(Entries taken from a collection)

---+---

(** Forney's formula gives the error back. *)
Lemma forney_one lv n l : 0 <= lv < 255 -> 0 <= n < 255 ->
  forney codec [(255 - n, 254 - n)] 1 (locator n) (lv :: replicate 20 255) 0 l =
  (true, l.[254 - n <- l.[254 - n] .^ alpha lv]).
Proof.
  intros Hl Hn. destruct codec_fields as (_ & Hnn & Hnr & Hf & _). cbn [forney].
  assert (numerator codec (lv :: replicate 20 255) 0 (255 - n) = alpha lv) as ->.
  { unfold numerator, A0. rewrite Hnn. change (rev (zseq 0 (Z.to_nat (0 + 1)))) with [0]. cbn [fold_left].
    change ((lv :: replicate 20 255).[0]) with lv. rewrite (proj2 (Z.eqb_neq lv 255)) by lia. cbn [negb].
    rewrite Z.lxor_0_l, Z.mul_0_l, Z.add_0_r, modnn_codec, Z.mod_small by lia. reflexivity. }
  assert (denominator codec 1 (locator n) (255 - n) = alpha n) as ->.
  { unfold denominator, A0. rewrite Hnn, Hnr. change (rev (zseq 0 (Z.to_nat (Z.min 1 (20 - 1) / 2 + 1)))) with [0]. cbn [fold_left].
    change (2 * 0) with 0. change (0 + 1) with 1. change ((locator n).[1]) with n. rewrite (proj2 (Z.eqb_neq n 255)) by lia. cbn [negb].
    rewrite Z.lxor_0_l, Z.mul_0_l, Z.add_0_r, modnn_codec, Z.mod_small by lia. reflexivity. }
  rewrite Hf, Hnn. replace ((255 - n) * (0 - 1) + 255) with n by lia. rewrite (modnn_codec n), (Z.mod_small n) by lia.
  destruct (alpha_ok n Hn) as (Hrn & Hlogn & _), (alpha_ok lv Hl) as (Hrl & Hlogl & _).
  rewrite (proj2 (Z.eqb_neq (alpha n) 0)) by lia. assert (ctrue (alpha lv) = true) as -> by (apply ctrue_spec; lia).
  change ((index_of codec).[alpha lv]) with (log (alpha lv)). change ((alpha_to codec).[n]) with (alpha n).
  change ((index_of codec).[alpha n]) with (log (alpha n)). rewrite Hlogn, Hlogl.
  replace (lv + n + 255 - n) with (lv + 1 * 255) by lia. rewrite modnn_codec, Z_mod_plus_full, Z.mod_small by lia. reflexivity.
Qed.

Lemma lor_zero l a : fold_left Z.lor l a = 0 -> a = 0.
Proof.
  revert a. induction l as [|x l IH]; intros a H; [done|]. cbn [fold_left] in H. apply IH in H.
  by apply Z.lor_eq_0_iff in H as [? _].
Qed.

Lemma middle (l1 : list Z) x l2 y :
  (l1 ++ x :: l2).[Z.of_nat (length l1)] = x /\ (l1 ++ x :: l2).[Z.of_nat (length l1) <- y] = l1 ++ y :: l2.
Proof.
  split.
  - apply aget_lookup; [lia|]. by rewrite Nat2Z.id, list_lookup_middle.
  - unfold aset. rewrite (proj2 (Z.ltb_ge _ 0)), Nat2Z.id by lia. by rewrite insert_app_r_alt, Nat.sub_diag by lia.
Qed.

Lemma lor_head x l : fold_left Z.lor (x :: l) 0 = 0 -> x = 0.
Proof. cbn [fold_left]. rewrite Z.lor_0_l. apply lor_zero. Qed.

Lemma syndromes_nonzero lv n : fold_left Z.lor (map alpha (error_syndromes lv n)) 0 <> 0.
Proof.
  unfold error_syndromes. rewrite (map_zseq_S _ 19). intros E. apply lor_head in E.
  destruct (alpha_ok (syndrome_log lv n 0) (syndrome_range _ _ _)) as [? _]. lia.
Qed.

Lemma decode_middle l1 x l2 v : codeword (l1 ++ x :: l2) -> 0 < v < 256 ->
  decode_rs codec (l1 ++ x .^ v :: l2) None 0 = (1, l1 ++ x :: l2, None).
Proof.
  intros (Hlen & Hb & H0) Hv. set (n := Z.of_nat (length l2)). rewrite length_app in Hlen. cbn [length] in Hlen.
  destruct (log_ok v Hv) as [Hlv Ev]. assert (0 <= n < 255) as Hn by lia.
  assert (254 - n = Z.of_nat (length l1)) as Hp by lia.
  apply Forall_app in Hb as [Hb1 Hb2]. inversion Hb2 as [|? ? Hx Hb2']. subst.
  assert (values (l1 ++ x .^ v :: l2) = map alpha (error_syndromes (log v) n)) as Hvals.
  { unfold values, error_syndromes. rewrite map_map. unfold zseq. rewrite map_map. apply map_ext_in. intros i Hi. apply in_seq in Hi.
    specialize (H0 i ltac:(lia)). rewrite horner_app, horner_cons in H0. rewrite horner_app, horner_cons, power_lxor.
    cbn [length] in *. rewrite <- Ev at 1. rewrite power_alpha by done.
    set (a := alpha ((log v + Z.of_nat (i * length l2)) mod 255)).
    assert (alpha (syndrome_log (log v) n (Z.of_nat i)) = a) as -> by (unfold a, syndrome_log; do 2 f_equal; lia).
    rewrite <- (Z.lxor_0_l a), <- H0 at 1. apply Z.bits_inj'. intros k _. rewrite !Z.lxor_spec.
    destruct (Z.testbit (power _ (horner i l1)) k), (Z.testbit (power _ x) k), (Z.testbit (horner i l2) k), (Z.testbit a k); done. }
  destruct codec_fields as (_ & Hnn & Hnr & _ & _ & Hip).
  assert (map (fun x => (index_of codec).[x]) (map alpha (error_syndromes (log v) n)) = error_syndromes (log v) n) as Es.
  { rewrite map_map. rewrite <- (map_id (error_syndromes (log v) n)) at 2. apply map_ext_in. intros i Hi.
    apply in_map_iff in Hi as (j & <- & _). apply log_alpha. apply syndrome_range. }
  apply (decode_rs_corrects codec _ (map alpha (error_syndromes (log v) n)) (line 1 (alpha n)) (locator n) 1
    [(255 - n, 254 - n)] (log v :: replicate 20 255) 0).
  - rewrite <- Hvals. apply syndromes_values; [|rewrite length_app; cbn [length]; lia].
    apply Forall_app. split; [done|]. constructor; [|done]. apply lxor_byte; [done|]. unfold byte. lia.
  - by apply syndromes_nonzero.
  - rewrite Es. unfold init_lambda. rewrite Hnr. by apply berlekamp_one.
  - by apply locator_log.
  - by apply locator_degree.
  - rewrite Hnn, Hip. by apply chien_found.
  - reflexivity.
  - rewrite Es. by apply evaluator_one.
  - cbn [rev app]. rewrite forney_one, Hp, Ev by done. destruct (middle l1 (x .^ v) l2 (x .^ v .^ v)) as [-> ->].
    by rewrite lxor_cancel.
Qed.

(** ** Packets *)

Lemma pad_length d : length (pad d) = (48 + length d)%nat.
Proof. unfold pad. by rewrite length_app, length_replicate. Qed.
Lemma pad_bytes d : Forall byte d -> Forall byte (pad d).
Proof. intros Hd. apply Forall_app. split; [|done]. by apply Forall_replicate. Qed.

Lemma packet_codeword d : Forall byte d -> length d = 187%nat -> codeword (pad (rs_encode codec d)).
Proof.
  intros Hd Hl. assert (pad (rs_encode codec d) = pad d ++ encode_rs codec (pad d)) as -> by (unfold pad, rs_encode; by rewrite app_assoc).
  apply encode_codeword; [by apply pad_bytes|]. by rewrite pad_length, Hl.
Qed.

Lemma rs_encode_length d : Forall byte d -> length d = 187%nat ->
  length (rs_encode codec d) = 207%nat /\ Forall byte (rs_encode codec d).
Proof.
  intros Hd Hl. destruct (packet_codeword d Hd Hl) as (Hn & Hb & _). rewrite pad_length in Hn.
  split; [lia|]. apply Forall_app in Hb. apply Hb.
Qed.

Lemma unpad d : length d = 187%nat ->
  take (Z.to_nat ATSC_MPEG_DATA_LENGTH) (drop (Z.to_nat amount_of_pad) (pad (rs_encode codec d))) = d.
Proof.
  intros Hl. unfold pad, rs_encode. rewrite drop_app_length' by by rewrite length_replicate.
  apply take_app_length'. by rewrite Hl.
Qed.

Lemma rs_decode_clean d : Forall byte d -> length d = 187%nat -> rs_decode codec (rs_encode codec d) = (0, d).
Proof.
  intros Hd Hl. unfold rs_decode. rewrite decode_codeword by by apply packet_codeword. by rewrite unpad.
Qed.

Lemma rs_decode_one d p v : Forall byte d -> length d = 187%nat -> 0 <= p < 207 -> 0 < v < 256 ->
  let sent := rs_encode codec d in rs_decode codec sent.[p <- sent.[p] .^ v] = (1, d).
Proof.
  intros Hd Hl Hp Hv sent. destruct (rs_encode_length d Hd Hl) as [Hn _]. fold sent in Hn.
  assert (exists l1 x l2, sent = l1 ++ x :: l2 /\ length l1 = Z.to_nat p) as (l1 & x & l2 & E & Hl1).
  { destruct (lookup_lt_is_Some_2 sent (Z.to_nat p)) as [x Hx]; [lia|]. exists (take (Z.to_nat p) sent), x, (drop (S (Z.to_nat p)) sent).
    split; [by rewrite take_drop_middle|]. rewrite length_take. lia. }
  assert (p = Z.of_nat (length l1)) as -> by lia. rewrite E.
  destruct (middle l1 x l2 (x .^ v)) as [-> ->]. unfold rs_decode.
  assert (pad (l1 ++ x .^ v :: l2) = pad l1 ++ x .^ v :: l2) as -> by (unfold pad; by rewrite app_assoc).
  pose proof (packet_codeword d Hd Hl) as Hc. fold sent in Hc. rewrite E in Hc.
  assert (pad (l1 ++ x :: l2) = pad l1 ++ x :: l2) as Ep by (unfold pad; by rewrite app_assoc).
  rewrite Ep in Hc. rewrite decode_middle by done. rewrite <- Ep, <- E. unfold sent. by rewrite unpad.
Qed.
End code.

(** C5. The encoder leaves the 187 bytes of a packet as they are and appends
    twenty; the decoder gives the packet back and reports no error, and if any one
    of the 207 bytes is replaced by any other it gives the packet back and reports
    one error. *)
Theorem rs_corrects_one_error d :
  Forall byte d -> length d = 187%nat ->
  exists c, atsci_reed_solomon = Some c /\
    let sent := rs_encode c d in
    length sent = 207%nat /\ Forall byte sent /\ take 187 sent = d /\ rs_decode c sent = (0, d) /\
    forall p v, 0 <= p < 207 -> 0 < v < 256 -> rs_decode c sent.[p <- sent.[p] .^ v] = (1, d).
Proof.
  intros Hd Hl. destruct atsci_reed_solomon_ok as (c & E & Hc). exists c. split; [done|].
  destruct (rs_encode_length c d Hd Hl) as [Hn Hb]. split; [done|]. split; [done|]. split.
  - by apply take_app_length'.
  - split; [by apply rs_decode_clean|]. intros p v Hp Hv. by apply rs_decode_one.
Qed.

Lemma rs_corrects_one_error_witness :
  exists c, atsci_reed_solomon = Some c /\
    let sent := rs_encode c (replicate 187 17) in
    length sent = 207%nat /\ Forall byte sent /\ take 187 sent = replicate 187 17 /\ rs_decode c sent = (0, replicate 187 17) /\
    forall p v, 0 <= p < 207 -> 0 < v < 256 -> rs_decode c sent.[p <- sent.[p] .^ v] = (1, replicate 187 17).
Proof.
  apply (rs_corrects_one_error (replicate 187 17)); [|reflexivity].
  apply Forall_replicate. unfold byte. lia.
Defined.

---+---

● Work item:
Starting at the first line of the records, print each line exactly, stopping after the line that contains "- apply aget_lookup;".

● Your solution:
(** Forney's formula gives the error back. *)
Lemma forney_one lv n l : 0 <= lv < 255 -> 0 <= n < 255 ->
  forney codec [(255 - n, 254 - n)] 1 (locator n) (lv :: replicate 20 255) 0 l =
  (true, l.[254 - n <- l.[254 - n] .^ alpha lv]).
Proof.
  intros Hl Hn. destruct codec_fields as (_ & Hnn & Hnr & Hf & _). cbn [forney].
  assert (numerator codec (lv :: replicate 20 255) 0 (255 - n) = alpha lv) as ->.
  { unfold numerator, A0. rewrite Hnn. change (rev (zseq 0 (Z.to_nat (0 + 1)))) with [0]. cbn [fold_left].
    change ((lv :: replicate 20 255).[0]) with lv. rewrite (proj2 (Z.eqb_neq lv 255)) by lia. cbn [negb].
    rewrite Z.lxor_0_l, Z.mul_0_l, Z.add_0_r, modnn_codec, Z.mod_small by lia. reflexivity. }
  assert (denominator codec 1 (locator n) (255 - n) = alpha n) as ->.
  { unfold denominator, A0. rewrite Hnn, Hnr. change (rev (zseq 0 (Z.to_nat (Z.min 1 (20 - 1) / 2 + 1)))) with [0]. cbn [fold_left].
    change (2 * 0) with 0. change (0 + 1) with 1. change ((locator n).[1]) with n. rewrite (proj2 (Z.eqb_neq n 255)) by lia. cbn [negb].
    rewrite Z.lxor_0_l, Z.mul_0_l, Z.add_0_r, modnn_codec, Z.mod_small by lia. reflexivity. }
  rewrite Hf, Hnn. replace ((255 - n) * (0 - 1) + 255) with n by lia. rewrite (modnn_codec n), (Z.mod_small n) by lia.
  destruct (alpha_ok n Hn) as (Hrn & Hlogn & _), (alpha_ok lv Hl) as (Hrl & Hlogl & _).
  rewrite (proj2 (Z.eqb_neq (alpha n) 0)) by lia. assert (ctrue (alpha lv) = true) as -> by (apply ctrue_spec; lia).
  change ((index_of codec).[alpha lv]) with (log (alpha lv)). change ((alpha_to codec).[n]) with (alpha n).
  change ((index_of codec).[alpha n]) with (log (alpha n)). rewrite Hlogn, Hlogl.
  replace (lv + n + 255 - n) with (lv + 1 * 255) by lia. rewrite modnn_codec, Z_mod_plus_full, Z.mod_small by lia. reflexivity.
Qed.

Lemma lor_zero l a : fold_left Z.lor l a = 0 -> a = 0.
Proof.
  revert a. induction l as [|x l IH]; intros a H; [done|]. cbn [fold_left] in H. apply IH in H.
  by apply Z.lor_eq_0_iff in H as [? _].
Qed.

Lemma middle (l1 : list Z) x l2 y :
  (l1 ++ x :: l2).[Z.of_nat (length l1)] = x /\ (l1 ++ x :: l2).[Z.of_nat (length l1) <- y] = l1 ++ y :: l2.
Proof.
  split.
  - apply aget_lookup; [lia|]. by rewrite Nat2Z.id, list_lookup_middle.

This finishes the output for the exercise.